A Chapecoense admitiu esta quarta-feira poder tomar medidas judiciais contra a companhia aérea Lamia quando concluir o transporte dos corpos das vítimas do acidente aéreo ocorrido na madrugada de terça-feira e o velório, que ocorrerá no Arena Condá, estádio do clube.
"Hoje estamos focados na questão humanitária, nas famílias e nas vítimas. Num segundo momento, vamos ter de parar para pensar na reestruturação da equipa e também nas medidas judiciais", adiantou o vice-presidente jurídico da Chapecoense, Luiz António Palaoro, em conferência de imprensa.
O piloto que comandava a aeronave, que levava 77 pessoas a bordo, reportou "falha elétrica total" e falta de combustível ao aproximar-se do aeroporto colombiano de Medellín, segundo uma gravação divulgada hoje.
"Ainda não temos nada.
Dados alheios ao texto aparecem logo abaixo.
(* ===== verification/GrpcSink.v ===== *)
(** The streaming sessions of the gRPC sink, [src/src/datasink/grpc]:
    [clientstreaming.rs] and [bidistreaming.rs].

    A streaming session is shared by all the messages of one stream
    identifier: the first message creates it, the others wait for its cell,
    and a spawned task finishes it.  Messages, the finishing task and the close
    task of a session run as threads; a turn is one atomic section or the
    return of a handler or of the client, whose answers are arguments.  The
    pending map is the plain map of the rotating map's specification; a cell's
    number is the identity of its [Arc].  The future of a message is not
    dropped before it ends, and the write guard of [finish], dropped as soon as
    it is taken, is one turn. *)

From S2P Require Import Prelude Errors.
Local Open Scope Z_scope.

Inductive SessionKind := ClientStream | BidiStream.

(** What the finishing task does after the point it is at. *)
Inductive Next := ToReceive | ToHandle | ToEnd (ok : bool).
(** Where the finishing task is. *)
Inductive FinalizerPc :=
| NWait                                 (** client: the result context or the context *)
| NFinish (n : Next)                    (** before [finished.cancel] *)
| NReceive                              (** [close_and_recv], or [recv] of the loop *)
| NDrain (n : Next)                     (** [lifetime.write] *)
| NHandle                               (** [handle_response] runs *)
| NEnding (ok : bool)                   (** [end_request] runs *)
| NPop (ok : bool)
| NDone (ok : bool).
(** The close task of a bidirectional session. *)
Inductive ClosePc := KNone | KWait | KClosing | KClosed.
Record Session := MkSession {
  done : bool;
  finished : bool;
  readers : gset nat;
  finalizer : FinalizerPc;
  closer : ClosePc;
  received : bool;                      (** [receive_finished] was sent *)
  ends : nat }.
(** [OnceCell<Option<Arc<Pending>>>]: the creation runs in the message that
    came first. *)
Inductive Cell :=
| CEmpty
| CBegin (t : nat)                      (** [begin_request] runs *)
| CCall (t : nat)                       (** [client_function] runs *)
| CEnd (t : nat)                        (** the call failed, [end_request] runs *)
| CFailed (begun : bool)
| CReady (x : Session).
Record CellEntry := MkCell { c_sid : string; c_cell : Cell }.
Ltac moved_tac Hpc :=
  unfold count; destruct metrics_enabled eqn:Hme;
  (eexists; (split; [reflexivity|]); split; unfold shift; cbn; rewrite ?Hpc; cbn; repeat case_match; simplify_eq; intros; first [lia|congruence]).
Lemma http_turn_moved s s' a r turn :
  inv s → requests s !! a = Some r → request_turn metrics_enabled has_result s a r turn = Some s' →
  ∃ r', requests s' = <[a := r']> (requests s) ∧ moved s s' r r'.
Proof.
  intros Hi Hr H. pose proof (ro_result _ _ (http_ok _ _ _ Hi Hr)) as Hwr.
  destruct turn; cbn in H; unfold guard, track, check_request, begin_returns, register, duplicate_returns, pending_add,
    consume_returns, await, pop_pending, pending_remove, decide_result, end_returns, close_result, untrack in H;
    destruct (pc r) eqn:Hpc; try done;
    try (unfold take_lifetime, unlock in H; rewrite Hpc in H; done); repeat case_match; simplify_eq; try (moved_tac Hpc; fail).
  - specialize (Hwr eq_refl). moved_tac Hpc.
  - destruct removed as [b|]; [destruct (take_lifetime_own _ _ _ _ _ _ _ Hi Hr Hpc H) as (-> & _ & ->); moved_tac Hpc|].
    unfold take_lifetime in H. rewrite Hpc in H. simplify_eq. moved_tac Hpc.
  - destruct removed as [b|]; [destruct (unlock_own _ _ _ _ _ _ Hi Hr Hpc H) as (-> & ->); moved_tac Hpc|].
    unfold unlock in H. rewrite Hpc in H. simplify_eq. moved_tac Hpc.
Qed.
Definition is_move (turn : Turn C) : option (nat * RequestTurn) := match turn with TMove a move => Some (a, move) | _ => None end.
(** The other steps leave the points that count, and their counters, alone. *)
Record quiet s s' : Prop := {
  q_requests : ∀ f, f HGuard = false → requests_at f s' = requests_at f s;
  q_tracked : tracked s' = tracked s;
  q_active : active_requests (metrics s') = active_requests (metrics s);
  q_pending : pending_requests (metrics s') = pending_requests (metrics s);
  q_messages : messages_total (metrics s') = messages_total (metrics s);
  q_errors : request_errors (metrics s') = request_errors (metrics s) }.
Lemma quiet_stay s s' a r r' :
  requests s !! a = Some r → requests s' = <[a := r']> (requests s) → pc r' = pc r →
  tracked s' = tracked s → metrics s' = metrics s → quiet s s'.
Proof.
  intros Hr Hq Hpc Ht Hm. split; rewrite ?Hm; try done. intros f _. rewrite (http_requests_move f _ _ _ _ _ Hr Hq).
  unfold shift. rewrite Hpc. lia.
Qed.
Lemma quiet_same s s' :
  requests s' = requests s → tracked s' = tracked s →
  (metrics s' = metrics s ∨ ∃ k, k ∈ [KMissing; KLate; KUnknown; KDuplicate] ∧ metrics s' = add k 1 (metrics s)) → quiet s s'.
Proof.
  intros Hq Ht Hm. split; [intros f _; unfold requests_at; by rewrite Hq|done|..];
    (destruct Hm as [->|(k & Hk & ->)]; [done|]; rewrite !elem_of_cons, elem_of_nil in Hk;
     destruct Hk as [->|[->|[->|[->|[]]]]]; cbn; repeat case_decide; done || lia).
Qed.
Ltac same := apply quiet_same; [by unfold count; case metrics_enabled..|];
  unfold count; case metrics_enabled; first [by left|right; eexists; split; [|reflexivity]; by apply (bool_decide_unpack _)].
Ltac stay := eapply quiet_stay; [eassumption|reflexivity|reflexivity|reflexivity|reflexivity].
Lemma http_quiet_result s s' t x id : result_turn metrics_enabled s t x id = Some s' → quiet s s'.
Proof.
  intros H. unfold result_turn in H.
  destruct (s_pc x); simplify_option_eq; repeat case_match; simplify_option_eq; first [same|stay].
Qed.
Lemma http_quiet s s' turn :
  inv s → advance metrics_enabled has_result s turn = Some s' → (∀ a move, turn ≠ TMove a move) → quiet s s'.
Proof.
  intros Hi H Hne. destruct turn as [|id|a move|t id|t fin|t|a id c|a|a z| |]; cbn in H;
    simplify_option_eq; try (same; fail).
  - split; try done. intros f Hf. unfold requests_at. cbn. rewrite tally_insert_new; [cbn; rewrite Hf; lia|].
    by eapply (table_fresh_request (C := C)).
  - by destruct (Hne a move).
  - by eapply http_quiet_result.
  - unfold callback_returns in *. case_match; simplify_eq. same.
  - unfold drop_result in *. case_match; simplify_option_eq; [stay|same].
  - unfold set_result_callback in *. case_match; [|done]. case_match; simplify_eq; [stay|same].
  - unfold result_done in *. case_match; simplify_eq. stay.
  - unfold set_status in *. case_match; simplify_eq; stay.
Qed.
Lemma http_counts_step s s' :
  metrics_enabled = true → step s s' → inv s → counts s → counts s'.
Proof.
  intros He [turn H] Hi [H1 H2 H3 H4]. destruct (is_move turn) as [[a move]|] eqn:Hm.
  - destruct turn; try done. injection Hm as -> ->. cbn in H. destruct (requests s !! a) as [r|] eqn:Hr; [|done].
    destruct (http_turn_moved _ _ _ _ _ Hi Hr H) as (r' & Hq & []). split; rewrite (http_requests_move _ _ _ _ _ _ Hr Hq); rewrite ?m_active0, ?m_pending0, ?m_messages0, ?m_errors0 by done; lia.
  - destruct (http_quiet _ _ _ Hi H) as []; [by intros ? ? ->|]. split; (rewrite q_requests0; [congruence|done]).
Qed.
Lemma http_tracked_step s s' : step s s' → inv s → tracked s = requests_at running s → tracked s' = requests_at running s'.
Proof.
  intros [turn H] Hi Ht. destruct (is_move turn) as [[a move]|] eqn:Hm.
  - destruct turn; try done. injection Hm as -> ->. cbn in H. destruct (requests s !! a) as [r|] eqn:Hr; [|done].
    destruct (http_turn_moved _ _ _ _ _ Hi Hr H) as (r' & Hq & []). rewrite (http_requests_move _ _ _ _ _ _ Hr Hq). lia.
  - destruct (http_quiet _ _ _ Hi H) as []; [by intros ? ? ->|]. (rewrite q_requests0; [congruence|done]).
Qed.
Lemma http_counts_reachable s :
  source_reachable metrics_enabled has_result s →
  tracked s = requests_at running s ∧ (metrics_enabled = true → counts s).
Proof.
  intros Hs. refine (rtc_ind_r (λ s, tracked s = requests_at running s ∧ (metrics_enabled = true → counts s)) _ _ _ s Hs).
  - done.
  - intros x y Hx%http_inv_reachable Hxy [Ht Hc]. split; [by eapply http_tracked_step|].
    intros He. eapply http_counts_step; eauto.
Qed.

(** ** The drain *)
Definition idle (g : RequestPc) : bool := match g with HGuard | HReturned _ => true | _ => false end.
Definition all_idle s : Prop := ∀ a r, requests s !! a = Some r → idle (pc r) = true.
Lemma http_none_at f s : requests_at f s = 0 ↔ ∀ a r, requests s !! a = Some r → f (pc r) = false.
Proof.
  unfold requests_at. split.
  - intros Ht a r Hr. rewrite (tally_delete (λ r, f (pc r)) _ _ _ Hr) in Ht.
    pose proof (tally_nonneg (λ r, f (pc r)) (delete a (requests s))). destruct (f (pc r)); [lia|done].
  - intros Hf. unfold tally. replace (filter _ _) with (∅ : gmap nat Request); [done|]. symmetry. apply map_empty. intros a. apply map_lookup_filter_None. right. intros r Hr. cbn. by rewrite (Hf _ _ Hr).
Qed.
Lemma all_idle_at s : all_idle s ↔ requests_at (negb ∘ idle) s = 0.
Proof.
  rewrite http_none_at. unfold all_idle. split; intros H a r Hr; specialize (H a r Hr); cbn in *; by destruct (idle (pc r)).
Qed.
Lemma http_closed s s' turn :
  advance metrics_enabled has_result s turn = Some s' → is_move turn = None → turn ≠ TReopen → closed s = true → closed s' = true.
Proof.
  intros H Hm Hne Hc. destruct turn; try done; cbn in H; simplify_option_eq; try done;
    unfold result_turn, callback_returns, drop_result, set_result_callback, result_done, set_status, count in *;
    repeat case_match; simplify_option_eq; repeat case_match; simplify_option_eq; done.
Qed.
(** A step other than a start keeps a drained source drained. *)
Lemma http_idle_step s s' turn :
  inv s → closed s = true → all_idle s → turn ≠ TReopen → advance metrics_enabled has_result s turn = Some s' →
  closed s' = true ∧ all_idle s'.
Proof.
  intros Hi Hc Ha Hne H. destruct (is_move turn) as [[a move]|] eqn:Hm.
  - destruct turn; try done. injection Hm as -> ->. cbn in H. destruct (requests s !! a) as [r|] eqn:Hr; [|done].
    pose proof (Ha _ _ Hr) as Hid. assert (s' = goto s a (with_status r 503) (HReturned None)) as ->.
    { cbn in H. destruct move; cbn in H; unfold guard, track, check_request, begin_returns, register, duplicate_returns,
        pending_add, consume_returns, await, pop_pending, pending_remove, take_lifetime, decide_result, end_returns,
        close_result, unlock, untrack in H; destruct (pc r); try done. rewrite Hc in H. by simplify_eq. }
    split; [done|]. intros b rb. cbn. rewrite lookup_insert_Some. intros [[_ <-]|[_ Hb]]; [done|]. by eapply Ha.
  - split; [by eapply http_closed|]. apply all_idle_at. apply all_idle_at in Ha.
    destruct (http_quiet _ _ _ Hi H) as []; [by intros ? ? ->|]. by rewrite q_requests0.
Qed.
End invariants.

(** * Properties *)
Section properties.
Context {C : Type} (metrics_enabled has_result : bool).
Implicit Types (s : Source C) (r : Request C).

(** an HTTP result callback runs only for the request that has the
    result's stream identifier, among those its handler registered under that
    message identifier, and never once [end_request] has been called. *)
Theorem http_callback_before_end s t id a message_id c :
  source_reachable metrics_enabled has_result s → results s !! t = Some (MkResult id (SCallback a message_id c)) →
  ∃ r, requests s !! a = Some r ∧ id = Some (sid r) ∧ ends r = 0%nat ∧ (message_id, c) ∈ registered (life r).
Proof.
  intros Hi%http_inv_reachable Hx. destruct (results_target _ _ _ _ _ _ a Hi Hx eq_refl) as (r & Hr & [Hs Hc]).
  destruct (Hs eq_refl) as [Hid Hop]. exists r. split_and!; [done|done| |by apply Hc].
  rewrite (ro_ends _ _ _ (http_ok _ _ _ _ Hi Hr)). cbn in Hop. by destruct (pc r).
Qed.

(** C17: every HTTP request that [begin_request] accepted calls
    [end_request] exactly once, also a duplicate, one whose handler failed and
    one whose client went away; when it returns, its callbacks are closed and
    its stream identifier is free; a request that was turned away never calls
    it. *)
Theorem http_end_request_once s a r :
  source_reachable metrics_enabled has_result s → requests s !! a = Some r →
  (ends r ≤ 1)%nat ∧ (pc r = HReturned None → ends r = 0%nat) ∧
  (∀ ok, pc r = HReturned (Some ok) → ends r = 1%nat ∧ callbacks (life r) = None ∧ ∀ id, pending s !! id ≠ Some a).
Proof.
  intros Hi%http_inv_reachable Hr. destruct (http_ok _ _ _ _ Hi Hr) as [_ _ He _ Hcl _ _]. split_and!.
  - rewrite He. destruct (ended (pc r)); lia.
  - intros Hpc. by rewrite He, Hpc.
  - intros ok Hpc. rewrite He, Hpc in *. split_and!; [done|by apply Hcl|].
    intros id (r' & ? & _ & Hrv)%(i_pending _ _ _ _ Hi). simplify_eq/=. by rewrite Hpc in Hrv.
Qed.

(** with metrics enabled the HTTP source's gauges and counters agree
    with its requests at every step: active and pending requests, successes
    and failures. *)
Theorem http_metrics_agree s :
  metrics_enabled = true → source_reachable metrics_enabled has_result s →
  active_requests (metrics s) = requests_at is_active s ∧ pending_requests (metrics s) = requests_at (is_pending has_result) s ∧
  messages_total (metrics s) = requests_at (ended_with true) s ∧ request_errors (metrics s) = requests_at (ended_with false) s.
Proof. intros He Hs. destruct (http_counts_reachable _ _ _ Hs) as [_ Hc]. by destruct (Hc He). Qed.
(** Where a request is. *)
Inductive RequestPc :=
| KStopped                              (** [acquire_concurrency]: before [stopped.load] *)
| KLimit                                (** before [handler.concurrency] and [active.load] *)
| KTry (active : Z)                     (** before [compare_exchange] *)
| KNotified                             (** before [changed.notified()] *)
| KWait (woken : bool)                  (** in [notified().await] *)
| KBegin                                (** [begin_request] runs *)
| KRegister                             (** before [pending.set] *)
| KDuplicate                            (** [end_request] of a duplicate runs *)
| KAdd                                  (** before [pending_requests.add] *)
| KConsume                              (** [consume_message] runs *)
| KAwait                                (** the result context or the context *)
| KRemove (ok cancelled : bool)         (** before [pending_requests.remove] *)
| KPop (ok cancelled : bool)            (** before [pending.pop] *)
| KLock (removed : option nat) (ok cancelled : bool)
| KDecide (removed : option nat) (ok cancelled : bool)
| KEnd (removed : option nat) (ok : bool)       (** [end_request] runs *)
| KUnlock (removed : option nat) (ok : bool)    (** before the write guard is dropped *)
| KRelease (e : option bool)            (** before [ActiveRequestGuard] is dropped *)
| KNotify (e : option bool)             (** before its [notify_waiters] *)
| KReturned (e : option bool).          (** [None]: stopped, or [begin_request] failed *)

Section source.
Context {C : Type}.
(** [KafkaResult] with its [ResultContext]; [registered] lists the registrations. *)
Record Pending := MkPending {
  callbacks : gmap string C;
  registered : list (string * C);
  done : bool;
  readers : gset nat;
  writer : bool }.
Record Request := MkRequest { sid : string; pc : RequestPc; ends : nat; life : Pending }.
(** [times] holds the identifiers with a start time. *)
Record EndpointMetrics := MkMetrics {
  messages_total : Z; request_errors : Z; begin_request_failed : Z; missing_stream_id : Z; late_result : Z;
  unknown_message_id : Z; duplicate_message_id : Z; active_requests : Z; pending_requests : Z; times : gset string }.
(** [Concurrency]; the requests that wait on [changed] are at [KWait]. *)
Record Concurrency := MkConcurrency { active : Z; stopped : bool }.
Record Source := MkSource {
  pending : gmap string nat;
  requests : gmap nat Request;
  results : gmap nat (Result C);
  metrics : EndpointMetrics;
  gate : Concurrency;
  next_id : nat }.
Implicit Types (s : Source) (r : Request) (p : Pending) (m : EndpointMetrics).
Context (metrics_enabled has_result : bool).

Definition metrics_new : EndpointMetrics := MkMetrics 0 0 0 0 0 0 0 0 0 ∅.
Definition source_new : Source := MkSource ∅ ∅ ∅ metrics_new (MkConcurrency 0 false) 0.
Definition pending_new : Pending := MkPending ∅ [] false ∅ false.

(** ** Updates *)
Definition set_requests s (rs : gmap nat Request) : Source :=
  MkSource (pending s) rs (results s) (metrics s) (gate s) (next_id s).
Definition set_request s (a : nat) r : Source := set_requests s (<[a := r]> (requests s)).
Definition set_result s (t : nat) (x : Result C) : Source :=
  MkSource (pending s) (requests s) (<[t := x]> (results s)) (metrics s) (gate s) (next_id s).
Definition set_pending s (pd : gmap string nat) : Source :=
  MkSource pd (requests s) (results s) (metrics s) (gate s) (next_id s).
Definition set_gate s (g : Concurrency) : Source :=
  MkSource (pending s) (requests s) (results s) (metrics s) g (next_id s).
Definition with_pc r (g : RequestPc) : Request := MkRequest (sid r) g (ends r) (life r).
Definition with_life r (p : Pending) : Request := MkRequest (sid r) (pc r) (ends r) p.
Definition end_called r : Request := MkRequest (sid r) (pc r) (S (ends r)) (life r).
Definition set_lock p (rs : gset nat) (w : bool) : Pending := MkPending (callbacks p) (registered p) (done p) rs w.
Definition set_callbacks p (c : gmap string C) (l : list (string * C)) : Pending := MkPending c l (done p) (readers p) (writer p).
Definition goto s (a : nat) r (g : RequestPc) : Source := set_request s a (with_pc r g).

(** ** Metrics *)
Definition count s (f : EndpointMetrics → EndpointMetrics) : Source :=
  if metrics_enabled
  then MkSource (pending s) (requests s) (results s) (f (metrics s)) (gate s) (next_id s) else s.
Inductive Counter := KMessages | KErrors | KBeginFailed | KMissing | KLate | KUnknown | KDuplicated | KActive.
#[export] Instance kafka_counter_eq_dec : EqDecision Counter.
Proof. solve_decision. Defined.
Definition add (k : Counter) (d : Z) m : EndpointMetrics :=
  let on k' := if decide (k = k') then d else 0 in
  MkMetrics (messages_total m + on KMessages) (request_errors m + on KErrors) (begin_request_failed m + on KBeginFailed)
    (missing_stream_id m + on KMissing) (late_result m + on KLate) (unknown_message_id m + on KUnknown)
    (duplicate_message_id m + on KDuplicated) (active_requests m + on KActive) (pending_requests m) (times m).
Definition count_end (ok : bool) m : EndpointMetrics := add (if ok then KMessages else KErrors) 1 (add KActive (-1) m).
Definition set_times m (d : Z) (l : gset string) : EndpointMetrics :=
  MkMetrics (messages_total m) (request_errors m) (begin_request_failed m) (missing_stream_id m) (late_result m)
    (unknown_message_id m) (duplicate_message_id m) (active_requests m) (pending_requests m + d) l.
Definition times_add (id : string) m : EndpointMetrics := set_times m 1 ({[id]} ∪ times m).
Definition times_remove (id : string) m : EndpointMetrics := set_times m (-1) (times m ∖ {[id]}).

(** ** The gate *)
Definition request_arrives s : Source :=
  MkSource (pending s) (<[next_id s := MkRequest "" KStopped 0 pending_new]> (requests s)) (results s) (metrics s) (gate s)
    (S (next_id s)).
(** [notify_waiters] *)
Definition wake r : Request := match pc r with KWait _ => with_pc r (KWait true) | _ => r end.
Definition notify_waiters s : Source := set_requests s (wake <$> requests s).
(** A turn of [acquire_concurrency]; [limit] is the handler's answer. *)
Definition acquire_turn s (a : nat) r (limit : Z) : option Source :=
  match pc r with
  | KStopped => Some (goto s a r (if stopped (gate s) then KReturned None else KLimit))
  | KLimit =>
      let n := active (gate s) in
      Some (goto s a r (if bool_decide (limit = 0) || (n <? limit) then KTry n else KNotified))
  | KTry n =>
      if decide (active (gate s) = n)
      then Some (goto (set_gate s (MkConcurrency (n + 1) (stopped (gate s)))) a r KBegin)
      else Some (goto s a r KStopped)
  | KNotified => Some (goto s a r (KWait false))
  | KWait true => Some (goto s a r KStopped)
  | _ => None
  end.
(** [ActiveRequestGuard] is dropped. *)
Definition release_turn s (a : nat) r : option Source :=
  match pc r with
  | KRelease e => Some (goto (set_gate s (MkConcurrency (active (gate s) - 1) (stopped (gate s)))) a r (KNotify e))
  | KNotify e => Some (notify_waiters (goto s a r (KReturned e)))
  | _ => None
  end.
(** [start] and [stop]: a store, then [notify_waiters]; the store alone is a
    turn too. *)
Definition set_stopped s (b : bool) : Source := set_gate s (MkConcurrency (active (gate s)) b).

(** ** Requests *)
(** [begin_request] answers with an error, or with a context that may carry a
    stream identifier; [generated] is [new_stream_id()]. *)
Definition begin_returns s (a : nat) r (answer : option (option string)) (generated : string) : option Source :=
  match pc r, answer with
  | KBegin, None => Some (goto (count s (add KBeginFailed 1)) a r (KRelease None))
  | KBegin, Some id =>
      Some (set_request (count s (add KActive 1)) a
        (MkRequest (default generated id) (if has_result then KRegister else KConsume) (ends r) (life r)))
  | _, _ => None
  end.
Definition register s (a : nat) r : option Source :=
  match pc r with
  | KRegister =>
      match pending s !! sid r with
      | Some _ => Some (goto s a (end_called r) KDuplicate)
      | None => Some (goto (set_pending s (<[sid r := a]> (pending s))) a r KAdd)
      end
  | _ => None
  end.
Definition duplicate_returns s (a : nat) r : option Source :=
  match pc r with KDuplicate => Some (goto (count s (count_end false)) a r (KRelease (Some false))) | _ => None end.
Definition pending_add s (a : nat) r : option Source :=
  match pc r with KAdd => Some (goto (count s (times_add (sid r))) a r KConsume) | _ => None end.
Definition consume_returns s (a : nat) r (ok : bool) : option Source :=
  match pc r with
  | KConsume => Some (goto s a r (if has_result then if ok then KAwait else KRemove false false else KLock None ok false))
  | _ => None
  end.
(** The [select!]: the result context was completed, or the context ended. *)
Definition await s (a : nat) r (cancelled : bool) : option Source :=
  match pc r with
  | KAwait => if cancelled then Some (goto s a r (KRemove false true))
              else if done (life r) then Some (goto s a r (KRemove true false)) else None
  | _ => None
  end.
Definition pending_remove s (a : nat) r : option Source :=
  match pc r with
  | KRemove ok cancelled => Some (goto (count s (times_remove (sid r))) a r (KPop ok cancelled))
  | _ => None
  end.
Definition pop_pending s (a : nat) r : option Source :=
  match pc r with
  | KPop ok cancelled =>
      Some (goto (set_pending s (delete (sid r) (pending s))) a r (KLock (pending s !! sid r) ok cancelled))
  | _ => None
  end.
(** [lifetime.write] of the removed entry. *)
Definition take_lifetime s (a : nat) r : option Source :=
  match pc r with
  | KLock None ok cancelled => Some (goto s a r (KDecide None ok cancelled))
  | KLock (Some b) ok cancelled =>
      rb ← requests s !! b;
      if decide (readers (life rb) = ∅ ∧ writer (life rb) = false) then
        let s := set_request s b (with_life rb (set_lock (life rb) ∅ true)) in
        r ← requests s !! a;
        Some (goto s a r (KDecide (Some b) ok cancelled))
      else None
  | _ => None
  end.
Definition decide_result s (a : nat) r : option Source :=
  match pc r with
  | KDecide removed ok cancelled => Some (goto s a (end_called r) (KEnd removed (ok || cancelled && done (life r))))
  | _ => None
  end.
Definition end_returns s (a : nat) r : option Source :=
  match pc r with KEnd removed ok => Some (goto (count s (count_end ok)) a r (KUnlock removed ok)) | _ => None end.
Definition unlock s (a : nat) r : option Source :=
  match pc r with
  | KUnlock None ok => Some (goto s a r (KRelease (Some ok)))
  | KUnlock (Some b) ok =>
      rb ← requests s !! b;
      let s := set_request s b (with_life rb (set_lock (life rb) (readers (life rb)) false)) in
      r ← requests s !! a;
      Some (goto s a r (KRelease (Some ok)))
  | _ => None
  end.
As autoridades bolivianas, juntamente com as brasileiras, estão a levar a cabo as investigações. Medidas judiciais dependerão da investigação oficial. Até agora, só há suposições", acrescentou Luiz António Palaoro.
Filho do copiloto fala em atraso
Entretanto, Bruno Goytia Gómez, filho do copiloto Ovar Goytia, revelou ao site boliviano 'El Deber', que o avião da Lamia só não parou para reabastecer no caminho porque houve um atraso no voo comercial que fez o trajeto de São Paulo até Santa Cruz de La Sierra, na Bolívia. Segundo o jovem de 18 anos, o plano inicial era que a aeronave parasse em Cobija, no norte da Bolívia, onde colocaria mais combustível antes de seguir para Medellín.
"Pelo que eu tinha entendido, haveria uma escala em Cobija. Mas o avião que trouxe os jogadores da Chapecoense até à Bolívia teve um atraso. Em Cobija não há operações noturnas, pois não há luz na pista, e tomou-se a decisão de encher o depósito por completo. Além disso, os jogadores tinham que treinar. E dava para chegar até Medellín, mas colocaram o avião em espera e isso consumiu todo o combustível", referiu Bruno Goytia Gómez.